Designed to help researchers

Elias Uhlin is currently building a pre-GMP centre in Lund that will help researchers develop their cell and gene therapies into treatments. GMP stands for Good Manufacturing Practice.

“In short, the process will move from treating rats in labs to treating patients in hospitals. This requires expertise in pharmaceutical development, knowledge of laws and regulations and access to advanced instruments. We hope to contribute with these things at the pre-GMP centre,” says Elias Uhlin.

Possible to grow heart cells

The Gene therapy field have progressed slightly further than cell therapies. But when scientists learned how to create cells that can develop into any cell type, called pluripotent stem cells, cell therapies enjoyed something of a renaissance.

Gisela Helenius and Elias Uhlin.
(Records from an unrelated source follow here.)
Lemma lstrip_last (drop : ascii -> bool) (s : string) :
  kept drop (last_char s) -> kept drop (last_char (lstrip drop s)).
Proof.
  induction s as [| a s IH]; [auto |].
  cbn [lstrip]. destruct (drop a) eqn:Ha; [| auto].
  intros H. apply IH.
  cbn [last_char] in H. destruct (last_char s); [exact H |].
  cbn in H. congruence.
Qed.

(** X8: the family handed to cairo is one clean name: it holds no comma
    and neither begins nor ends with a quote or a space; it is 'sans-serif'
    when the attribute is missing or empty. *)
Theorem X8_font_family (surface : Surface) (n : node) :
  let fam := family (font (context (initial_context_font surface n))) in
  occurs "," fam = false /\
  kept is_quote_or_space (first_char fam) /\
  kept is_quote_or_space (last_char fam) /\
  (str_truthy (get n "font-family") = false -> fam = "sans-serif").
Proof.
  intros fam.
  assert (Hf : fam = strip_with is_quote_or_space
                       (hd EmptyString
                           (split "," (str_or (get n "font-family") "sans-serif"))))
    by reflexivity.
  rewrite Hf. unfold strip_with. split; [| split; [| split]].
  - apply lstrip_occurs, rstrip_occurs, split_hd_no_sep.
  - apply lstrip_first.
  - apply lstrip_last, rstrip_last.
  - intros H. unfold str_or. rewrite H. reflexivity.
Qed.

Lemma X8_font_family_witness :
  family (font (context (initial_context_font Sample.surface Sample.empty_text)))
  = "sans-serif".
Proof.
  apply (X8_font_family Sample.surface Sample.empty_text). reflexivity.
Defined.

(** ** Text extent aggregator *)

Lemma undisturbed_refl (s : Surface) : undisturbed s s.
Proof.
  unfold undisturbed. split; [exists []; rewrite app_nil_r; reflexivity |].
  repeat split; reflexivity.
Qed.

Lemma undisturbed_trans (s1 s2 s3 : Surface) :
  undisturbed s1 s2 -> undisturbed s2 s3 -> undisturbed s1 s3.
Proof.
  unfold undisturbed.
  intros ([m1 H1] & Ha) ([m2 H2] & Hb).
  split.
  - exists (m1 ++ m2). rewrite H2, H1, app_assoc. reflexivity.
  - repeat match goal with H : _ /\ _ |- _ => destruct H end.
    repeat split; congruence.
Qed.

Section Quiet.

Context {env : Collaborators}.

Lemma get_single_undisturbed (s : Surface) (sub : node) :
  undisturbed s (snd (get_single_node_text_extends s sub)).
Proof.
  unfold undisturbed. split; [| split].
  - eexists. unfold get_single_node_text_extends, initial_context_font.
    cbn. rewrite <- !app_assoc. reflexivity.
  - apply get_single_quiet.
  - repeat split; reflexivity.
Qed.

Lemma measure_fold_undisturbed (n : node) :
  forall l s acc,
    undisturbed s (fst (fold_left (measure_step n) l (s, acc))).
Proof.
  induction l as [| a l IH]; intros s acc; [apply undisturbed_refl |].
  cbn [fold_left]. unfold measure_step at 2.
  destruct acc as [[[xb yb] w] h].
  pose proof (get_single_undisturbed s a) as Hs.
  destruct (get_single_node_text_extends s a) as [e s1]. cbn [snd] in Hs.
  destruct (same_node a n);
    (eapply undisturbed_trans; [exact Hs | apply IH]).
Qed.

Lemma get_node_text_extents_undisturbed (surface : Surface) (n : node) :
  undisturbed surface (snd (get_node_text_extents surface n)).
Proof.
  unfold get_node_text_extents.
  pose proof (measure_fold_undisturbed n (iter_nodes (enclosing_text_node n))
                surface (0, 0, 0, 0)) as H.
  destruct (fold_left _ _ _) as [s' [[[xb yb] w] h]]. exact H.
Qed.

(** X9: measuring a node leaves the surface as it found it: the context
    has only received further calls, none of which paints a glyph, its font
    and saved fonts are back to what they were, and the cursor, the delta
    accumulator, the path width and the rest of the surface are untouched. *)
Theorem X9_measuring_leaves_no_trace (surface : Surface) (n : node) :
  undisturbed surface (snd (get_node_text_extents surface n)).
Proof. apply get_node_text_extents_undisturbed. Qed.



End Quiet.


(** X11: the container a node is measured in is the node itself or one of
    its ancestors; it is tagged 'text' unless it is the node itself; a node
    that is tagged 'text' is its own container, even inside another text;
    and the container is its own container. *)
Theorem X11_enclosing_text_node (n : node) :
  In (enclosing_text_node n) (ancestry (focus n) (above n)) /\
  (node_tag (enclosing_text_node n) = "text" \/ enclosing_text_node n = n) /\
  (node_tag n = "text" -> enclosing_text_node n = n) /\
  enclosing_text_node (enclosing_text_node n) = enclosing_text_node n.
Proof.
  assert (Hhead : forall m, exists rest,
             ancestry (focus m) (above m) = m :: rest).
  { intros [t up]. destruct up; eexists; reflexivity. }
  assert (Hself : forall m, is_text_node m = true -> nearest_text_node m = m).
  { intros m Hm. unfold nearest_text_node.
    destruct (Hhead m) as [rest ->]. cbn [find]. rewrite Hm. reflexivity. }
  rewrite !enclosing_text_node_nearest.
  assert (Hn : nearest_text_node n
               = match find is_text_node (ancestry (focus n) (above n)) with
                 | Some a => a
                 | None => n
                 end) by reflexivity.
  destruct (Hhead n) as [rest Hr].
  destruct (find is_text_node (ancestry (focus n) (above n))) as [a |] eqn:Hf;
    rewrite Hn.
  - pose proof (find_some _ _ Hf) as [Hin Ha].
    split; [exact Hin |].
    split; [left; apply String.eqb_eq; exact Ha |].
    split; [| apply Hself; exact Ha].
    intros Ht. apply String.eqb_eq in Ht.
    rewrite Hr in Hf. cbn [find] in Hf.
    unfold is_text_node at 1 in Hf. rewrite Ht in Hf. congruence.
  - split; [rewrite Hr; left; reflexivity |].
    split; [right; reflexivity |].
    split; [reflexivity | exact Hn].
Qed.

Lemma X11_enclosing_text_node_witness :
  enclosing_text_node
    {| focus := Tree Run.text_data []; above := above Run.first_span |}
  = {| focus := Tree Run.text_data []; above := above Run.first_span |}.
Proof.
  apply (proj1 (proj2 (proj2 (X11_enclosing_text_node
           {| focus := Tree Run.text_data []; above := above Run.first_span |})))).
  reflexivity.
Defined.

(** ** Walking the tree *)

Lemma forest_size_length (d : node_data) (up : list crumb) (rs : list tree) :
  Forall (fun c => forall up', List.length (iter_tree c up') = tree_size c) rs ->
  forall ls,
    List.length (iter_forest d up ls rs)
    = (fix forest_size (ts : list tree) : nat :=
         match ts with
         | [] => 0%nat
         | c :: ts' => (tree_size c + forest_size ts')%nat
         end) rs.
Proof.
  induction 1 as [| c rs Hc _ IH]; intros ls; [reflexivity |].
  rewrite iter_forest_cons, length_app, Hc, IH. reflexivity.
Qed.

Lemma iter_tree_length (t : tree) :
  forall up, List.length (iter_tree t up) = tree_size t.
Proof.
  induction t as [d cs IH] using tree_forall_ind. intros up.
  rewrite iter_tree_eq. cbn [List.length tree_size]. f_equal.
  apply forest_size_length. exact IH.
Qed.

(** The place of a node below the children [rs]: some steps, then the index
    of a child, at least the number of children already passed, then the
    place of the parent. *)
Lemma iter_forest_address (d : node_data) (up : list crumb) (z : node) :
  forall rs ls,
    In z (iter_forest d up ls rs) ->
    exists pre k,
      address z = pre ++ k :: map (fun c => List.length (lefts c)) up /\
      (List.length ls <= k)%nat.
Proof.
  intros rs ls Hz. apply in_iter_forest in Hz.
  destruct Hz as (l1 & c & rs2 & _ & Hz).
  apply iter_tree_above in Hz. destruct Hz as [pre Hpre].
  exists (map (fun c => List.length (lefts c)) pre), (List.length (ls ++ l1)).
  split.
  - unfold address. rewrite Hpre, map_app. reflexivity.
  - rewrite length_app. lia.
Qed.

Lemma address_index_inj (p1 p2 : list nat) (k1 k2 : nat) (tail : list nat) :
  p1 ++ k1 :: tail = p2 ++ k2 :: tail -> k1 = k2.
Proof.
  intros H.
  change (k1 :: tail) with ([k1] ++ tail) in H.
  change (k2 :: tail) with ([k2] ++ tail) in H.
  rewrite !app_assoc in H. apply app_inv_tail in H.
  apply app_inj_tail in H. tauto.
Qed.

Lemma iter_forest_nodup (d : node_data) (up : list crumb) (rs : list tree) :
  Forall (fun c => forall up', NoDup (map address (iter_tree c up'))) rs ->
  forall ls, NoDup (map address (iter_forest d up ls rs)).
Proof.
  induction 1 as [| c rs Hc _ IH]; intros ls; [constructor |].
  rewrite iter_forest_cons, map_app.
  apply NoDup_app; [apply Hc | apply IH |].
  intros a H1 H2.
  apply in_map_iff in H1. destruct H1 as (z1 & <- & H1).
  apply in_map_iff in H2. destruct H2 as (z2 & Heq & H2).
  apply iter_tree_above in H1. destruct H1 as [pre1 Hp1].
  apply iter_forest_address in H2. destruct H2 as (pre2 & k & Hp2 & Hk).
  rewrite Hp2 in Heq. unfold address in Heq. rewrite Hp1, map_app in Heq.
  cbn [map lefts] in Heq.
  apply address_index_inj in Heq. rewrite length_app in Hk. cbn in Hk. lia.
Qed.

Lemma iter_tree_nodup (t : tree) :
  forall up, NoDup (map address (iter_tree t up)).
Proof.
  induction t as [d cs IH] using tree_forall_ind. intros up.
  rewrite iter_tree_eq. cbn [map]. constructor.
  - intros Hin. apply in_map_iff in Hin. destruct Hin as (z & Heq & Hz).
    apply iter_forest_address in Hz. destruct Hz as (pre & k & Hp & _).
    rewrite Hp in Heq. unfold address in Heq. cbn [above] in Heq.
    apply (f_equal (@List.length nat)) in Heq.
    rewrite length_app in Heq. cbn in Heq. lia.
  - apply iter_forest_nodup. exact IH.
Qed.

(** X12: [iter_nodes] yields the node first and then every node below it,
    each exactly once: as many nodes as the subtree has, all at different
    places of the document, and all of them at or below the node. *)
Theorem X12_iter_nodes_visits_once (n : node) :
  hd_error (iter_nodes n) = Some n /\
  List.length (iter_nodes n) = tree_size (focus n) /\
  NoDup (map address (iter_nodes n)) /\
  (forall z, In z (iter_nodes n) -> exists steps, above z = steps ++ above n).
Proof.
  unfold iter_nodes. split; [| split; [| split]].
  - destruct n as [[d cs] up]. reflexivity.
  - apply iter_tree_length.
  - apply iter_tree_nodup.
  - apply iter_tree_above.
Qed.

(** ** Alignment, again *)

(** X13: for a horizontal font, a display-anchor of 'middle', 'top' or
    'bottom' decides the vertical offset whatever the baseline attributes
    say; a non-empty dominant-baseline hides alignment-baseline; an empty
    dominant-baseline counts as a missing one. *)
Theorem X13_y_align_precedence
    (ascent descent max_x_advance y_bearing_ height : R) :
  0 < max_x_advance ->
  (forall d b,
     y_align_of ascent descent max_x_advance 0 y_bearing_ height
       (Some "middle") d b = - height / 2 - y_bearing_ /\
     y_align_of ascent descent max_x_advance 0 y_bearing_ height
       (Some "top") d b = - y_bearing_ /\
     y_align_of ascent descent max_x_advance 0 y_bearing_ height
       (Some "bottom") d b = - height - y_bearing_) /\
  (forall a d b b', nonempty d = true ->
     y_align_of ascent descent max_x_advance 0 y_bearing_ height a (Some d) b
     = y_align_of ascent descent max_x_advance 0 y_bearing_ height a (Some d) b') /\
  (forall a b,
     y_align_of ascent descent max_x_advance 0 y_bearing_ height
       a (Some EmptyString) b
     = y_align_of ascent descent max_x_advance 0 y_bearing_ height a None b).
Proof.
  intros Hx.
  assert (H0 : is_zero 0 = true) by (apply is_zero_true; reflexivity).
  split; [| split].
  - intros d b. unfold y_align_of.
    destruct (Rlt_dec 0 max_x_advance) as [_ | Hn]; [| contradiction].
    rewrite H0. cbn. auto.
  - intros a d b b' Hd. unfold y_align_of. cbn [str_truthy]. rewrite Hd.
    reflexivity.
  - intros a b. reflexivity.
Qed.

Lemma X13_y_align_precedence_witness :
  y_align_of 10 3 12 0 (-8) 9 (Some "top") (Some "central") None = - (-8) /\
  y_align_of 10 3 12 0 (-8) 9 None (Some "hanging") (Some "bottom")
  = y_align_of 10 3 12 0 (-8) 9 None (Some "hanging") None.
Proof.
  split.
  - apply (proj1 (X13_y_align_precedence 10 3 12 (-8) 9 ltac:(lra))).
  - apply (proj1 (proj2 (X13_y_align_precedence 10 3 12 (-8) 9 ltac:(lra)))).
    reflexivity.
Defined.

(** ** The per-character loop, as a whole *)

Section LoopEffects.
Photo: Tove Smeds.
Gisela Helenius, Production manager at ATMP-center and Elias Uhlin, Project Manager at Lund Stem Cell Center. Photo: Tove Smeds.

“It is very concrete. You have a tiny cluster of cells, and by controlling development, two weeks later you have beating heart tissue, or a network of growing nerve cells. The research community cannot grow whole organs from stem cells at present, but it is possible to grow organ-specific cells, such as components of a heart. This gives researchers a whole new toolbox to develop treatments that could reach all kinds of patients,” says Elias Uhlin.